> **Exercise aim**
Each line below from the one containing "st' d lines" through the one containing "(∀ k c, (k, c) ∈ log" should be output exactly as it stands, and no other line should appear.

:: Data excerpts

(** C7: a line [f:n:c], where [f] and [n] hold no colon, splits into exactly
    [f], [n] and [c], whatever colons [c] holds; and if the first two slashes
    of [c] are followed by [rest], the comment text is [rest] without the
    whitespace around it, which is what [strip] gives.  A text longer than
    three characters is stored, with [f], [n] and [c] without the whitespace
    around it, at the end of the bucket of the detector's answer. *)
Theorem well_formed_line_parsed w r st d (f n c before rest : str) :
  heap st !! r = Some d →
  COLON ∉ f → COLON ∉ n → NL ∉ c →
  first_delimiter c before rest →
  split COLON (Some 2) (f ++ COLON :: (n ++ COLON :: c)) = [f; n; c] ∧
  ∃ text body,
    trimmed rest text ∧ text = strip rest ∧
    trimmed c body ∧ body = strip c ∧
    (∃ g, re_search COMMENT_RE c = Some g ∧ strip g = text) ∧
    (3 < length text →
     record_of_line (f ++ COLON :: (n ++ COLON :: c))
     = Some {| file := f; line := n; content := body; comment_text := text |} ∧
     ∃ d',
       scan_line w r (f ++ COLON :: (n ++ COLON :: c)) st
       = (Ok tt, classified st r d') ∧
       heap (classified st r d') !! r = Some d' ∧
       d' = dict_append d (bucket_of (langdetect w (detect_calls st) text))
              {| file := f; line := n; content := body;
                 comment_text := text |} ∧
       appended d d' (bucket_of (langdetect w (detect_calls st) text))
         {| file := f; line := n; content := body; comment_text := text |}).
Proof.
  intros Hd Hf Hn Hc Hfirst. set (ln := f ++ COLON :: (n ++ COLON :: c)).
  assert (split COLON (Some 2) ln = [f; n; c]) as Hsplit
    by by apply split_three.
  assert (re_search COMMENT_RE c = Some (lstrip rest)) as Hre.
  { rewrite (re_search_first c before rest) by done. f_equal.
    apply dot_star_no_newline. intros Hnl. apply Hc.
    destruct Hfirst as [-> _].
    rewrite elem_of_app, !elem_of_cons. right. right. right.
    by eapply elem_of_suffix; [|apply lstrip_suffix]. }
  split; [done|]. exists (strip rest), (strip c).
  split_and!; [apply strip_trimmed|done|apply strip_trimmed|done| |].
  { exists (lstrip rest). by rewrite strip_lstrip. }
  intros Hlen.
  assert (record_of_line ln
          = Some {| file := f; line := n; content := strip c;
                    comment_text := strip rest |}) as Hrec.
  { unfold record_of_line. rewrite Hsplit, Hre, strip_lstrip.
    by rewrite bool_decide_true. }
  split; [done|]. eexists.
  split_and!; [|by eapply classified_lookup|done|].
  - by rewrite (scan_line_spec _ _ _ _ d), Hrec.
  - destruct (dict_append_spec d
                (bucket_of (langdetect w (detect_calls st) (strip rest)))
                {| file := f; line := n; content := strip c;
                   comment_text := strip rest |}) as (? & ? & ?).
    by split_and!.
Qed.

Lemma well_formed_line_parsed_witness :
  heap busy_state !! 0
  = Some [(UNKNOWN, [ {| file := u "src/z.rs"; line := u "8";
                         content := u "// 12345";
                         comment_text := u "12345" |} ]);
          (ES, [ {| file := u "src/a.rs"; line := u "3";
                    content := u "// hola que tal";
                    comment_text := u "hola que tal" |} ])] ∧
  (COLON ∉ u "src/a.rs") ∧ (COLON ∉ u "9") ∧
  (NL ∉ u "  let s = x; //  uno: dos  ") ∧
  first_delimiter (u "  let s = x; //  uno: dos  ")
                  (u "  let s = x; ") (u "  uno: dos  ") ∧
  split COLON (Some 2) (u "src/a.rs:9:  let s = x; //  uno: dos  ")
  = [u "src/a.rs"; u "9"; u "  let s = x; //  uno: dos  "] ∧
  trimmed (u "  uno: dos  ") (u "uno: dos") ∧
  trimmed (u "  let s = x; //  uno: dos  ") (u "let s = x; //  uno: dos") ∧
  record_of_line (u "src/a.rs:9:  let s = x; //  uno: dos  ")
  = Some {| file := u "src/a.rs"; line := u "9";
            content := u "let s = x; //  uno: dos";
            comment_text := u "uno: dos" |} ∧
  ∃ d',
    scan_line sample_world 0 (u "src/a.rs:9:  let s = x; //  uno: dos  ")
      busy_state
    = (Ok tt, classified busy_state 0 d') ∧
    dict_get d' (u "en") []
    = [ {| file := u "src/a.rs"; line := u "9";
           content := u "let s = x; //  uno: dos";
           comment_text := u "uno: dos" |} ].
Proof.
  assert (first_delimiter (u "  let s = x; //  uno: dos  ")
            (u "  let s = x; ") (u "  uno: dos  ")) as Hfirst.
  { split; [reflexivity|]. apply re_search_None. reflexivity. }
  destruct (well_formed_line_parsed sample_world 0 busy_state _
              (u "src/a.rs") (u "9") (u "  let s = x; //  uno: dos  ")
              (u "  let s = x; ") (u "  uno: dos  ")
              eq_refl ltac:(compute_done) ltac:(compute_done)
              ltac:(compute_done) Hfirst)
    as (Hsplit & text & body & Htext & -> & Hbody & -> & _ & Hstored).
  destruct (Hstored ltac:(vm_compute; lia))
    as (Hrec & d' & Hrun & _ & _ & Hbucket & _).
  split_and!; [reflexivity|compute_done|compute_done|compute_done|exact Hfirst
              |exact Hsplit|exact Htext|exact Hbody|exact Hrec|].
  exists d'. split; [exact Hrun|exact Hbucket].
Defined.

(** C8: a line whose content part holds no two adjacent slashes leaves the
    state as it was, so no bucket, [unknown] included, gets a record from it;
    the mapping the loop builds is the one it builds without the line. *)
Theorem line_without_delimiter_ignored w r (before after : list str) ln st
    (f n c : str) :
  split COLON (Some 2) ln = [f; n; c] →
  ¬ has_delimiter c →
  scan_line w r ln st = (Ok tt, st) ∧
  for_each (before ++ ln :: after) (scan_line w r) st
  = for_each (before ++ after) (scan_line w r) st.
Proof.
  intros Hsplit Hnone%re_search_None.
  assert (record_of_line ln = None) as Hrec.
  { unfold record_of_line. by rewrite Hsplit, Hnone. }
  split; [by apply scan_line_skip|].
  apply for_each_skip. intros st'. by apply scan_line_skip.
Qed.

Lemma line_without_delimiter_ignored_witness :
  split COLON (Some 2) (u "src/a.rs:4:let ratio = a / b;")
  = [u "src/a.rs"; u "4"; u "let ratio = a / b;"] ∧
  ¬ has_delimiter (u "let ratio = a / b;") ∧
  scan_line sample_world 0 (u "src/a.rs:4:let ratio = a / b;") scanning_state
  = (Ok tt, scanning_state).
Proof.
  assert (¬ has_delimiter (u "let ratio = a / b;")) as Hnone.
  { apply re_search_None. reflexivity. }
  split_and!; [reflexivity|exact Hnone|].
  exact (proj1 (line_without_delimiter_ignored sample_world 0 [] []
                  (u "src/a.rs:4:let ratio = a / b;") scanning_state
                  (u "src/a.rs") (u "4") (u "let ratio = a / b;")
                  eq_refl Hnone)).
Defined.

(** ** The mapping [get_rust_comments] returns *)

(** A run of [get_rust_comments] over an existing directory, with ripgrep
    installed and its output decoded: it returns a new dictionary that
    collected the log of the scan of ripgrep's lines. *)
Lemma get_rust_comments_spec w directory st program out err :
  fs w directory = Some Dir →
  path_lookup w (u "rg") = Some program →
  captured (program RG_ARGV directory) = Some (out, err) →
  get_rust_comments w directory st
  = (Ok (length (heap st)),
     let log := scan_log w (detect_calls st) (split NL None out) in
     {| printed := printed st;
        spawned := spawned st ++ [(RG_ARGV, directory)];
        detect_calls := detect_calls st + length log;
        heap := heap st ++ [collect [] log] |}).
Proof.
  intros Hdir Hrg Hout. unfold get_rust_comments, os_path_exists.
  rewrite Hdir, bool_decide_true by eauto. simpl.
  unfold bind at 1, subprocess_run. simpl. rewrite Hdir.
  change (path_lookup w [114%N; 103%N]) with (path_lookup w (u "rg")).
  rewrite Hrg. fold RG_ARGV. rewrite Hout. simpl.
  unfold bind at 1, new_defaultdict. simpl. unfold bind at 1.
  erewrite scan_spec by (simpl; by apply list_lookup_middle).
  simpl. unfold ret. do 3 f_equal.
  rewrite <- (Nat.add_0_r (length (heap st))) at 1. by rewrite insert_app_r.
Qed.

(** C9: ripgrep's output is a sequence of lines without newline, which
    joined by newlines give the output back.  The mapping [get_rust_comments]
    returns holds, under every key, the records the scan of these lines sent
    to that key, in the order of the lines; every bucket stored in it is such
    a sequence; and it holds one record for every line that stands for a
    record, so that a line printed twice gives two records. *)
Theorem buckets_follow_scan_order w directory st program out err :
  fs w directory = Some Dir →
  path_lookup w (u "rg") = Some program →
  captured (program RG_ARGV directory) = Some (out, err) →
  ∃ r st' d lines log,
    get_rust_comments w directory st = (Ok r, st') ∧
    heap st' !! r = Some d ∧
    lines = split NL None out ∧
    join_lines lines = out ∧
    Forall (λ ln, NL ∉ ln) lines ∧
    log = scan_log w (detect_calls st) lines ∧
    log.*2 = omap record_of_line lines ∧
    (∀ k, dict_get d k [] = (filter (λ p, p.1 = k) log).*2) ∧
    (∀ k bucket, (k, bucket) ∈ d →
                 bucket ≠ [] ∧ bucket = (filter (λ p, p.1 = k) log).*2) ∧
    (∀ k c, (k, c) ∈ log → ∃ bucket, (k, bucket) ∈ d ∧ c ∈ bucket) ∧
    NoDup d.*1 ∧
    length (concat d.*2) = length (omap record_of_line lines).
Proof.
  intros Hdir Hrg Hout. eexists _, _, _, _, _. split_and!.
  - by eapply get_rust_comments_spec.
  - simpl. by apply list_lookup_middle.
  - done.
  - apply join_split.
  - apply Forall_forall. intros ln. apply split_lines_no_newline.
  - done.
  - apply scan_log_records.
  - intros k. by rewrite dict_get_collect.
  - intros k bucket Hin. split.
    + eapply (Forall_forall (λ p, p.2 ≠ [])) in Hin; [done|].
      apply collect_nonempty. constructor.
    + apply dict_elem_of in Hin; [|apply collect_NoDup; constructor].
      pose proof (dict_get_collect
                    (scan_log w (detect_calls st) (split NL None out)) [] k)
        as Hget.
      unfold dict_get in Hget. rewrite Hin in Hget. done.
  - intros k c Hin.
    set (log := scan_log w (detect_calls st) (split NL None out)) in *.
    assert (c ∈ dict_get (collect [] log) k []) as Hc.
    { rewrite dict_get_collect. simpl. apply list_elem_of_fmap.
      exists (k, c). split; [done|]. by apply list_elem_of_filter. }
    unfold dict_get in Hc.
    destruct (dict_lookup (collect [] log) k) as [bucket|] eqn:Hl;
      [|by apply elem_of_nil in Hc].
    exists bucket. split; [by apply dict_lookup_elem|done].
  - apply collect_NoDup. constructor.
  - rewrite collect_size, <- (scan_log_records w (detect_calls st)).
    by rewrite length_fmap.
Qed.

::::

> **Worked solution**
  ∃ r st' d lines log,
    get_rust_comments w directory st = (Ok r, st') ∧
    heap st' !! r = Some d ∧
    lines = split NL None out ∧
    join_lines lines = out ∧
    Forall (λ ln, NL ∉ ln) lines ∧
    log = scan_log w (detect_calls st) lines ∧
    log.*2 = omap record_of_line lines ∧
    (∀ k, dict_get d k [] = (filter (λ p, p.1 = k) log).*2) ∧
    (∀ k bucket, (k, bucket) ∈ d →
                 bucket ≠ [] ∧ bucket = (filter (λ p, p.1 = k) log).*2) ∧
    (∀ k c, (k, c) ∈ log → ∃ bucket, (k, bucket) ∈ d ∧ c ∈ bucket) ∧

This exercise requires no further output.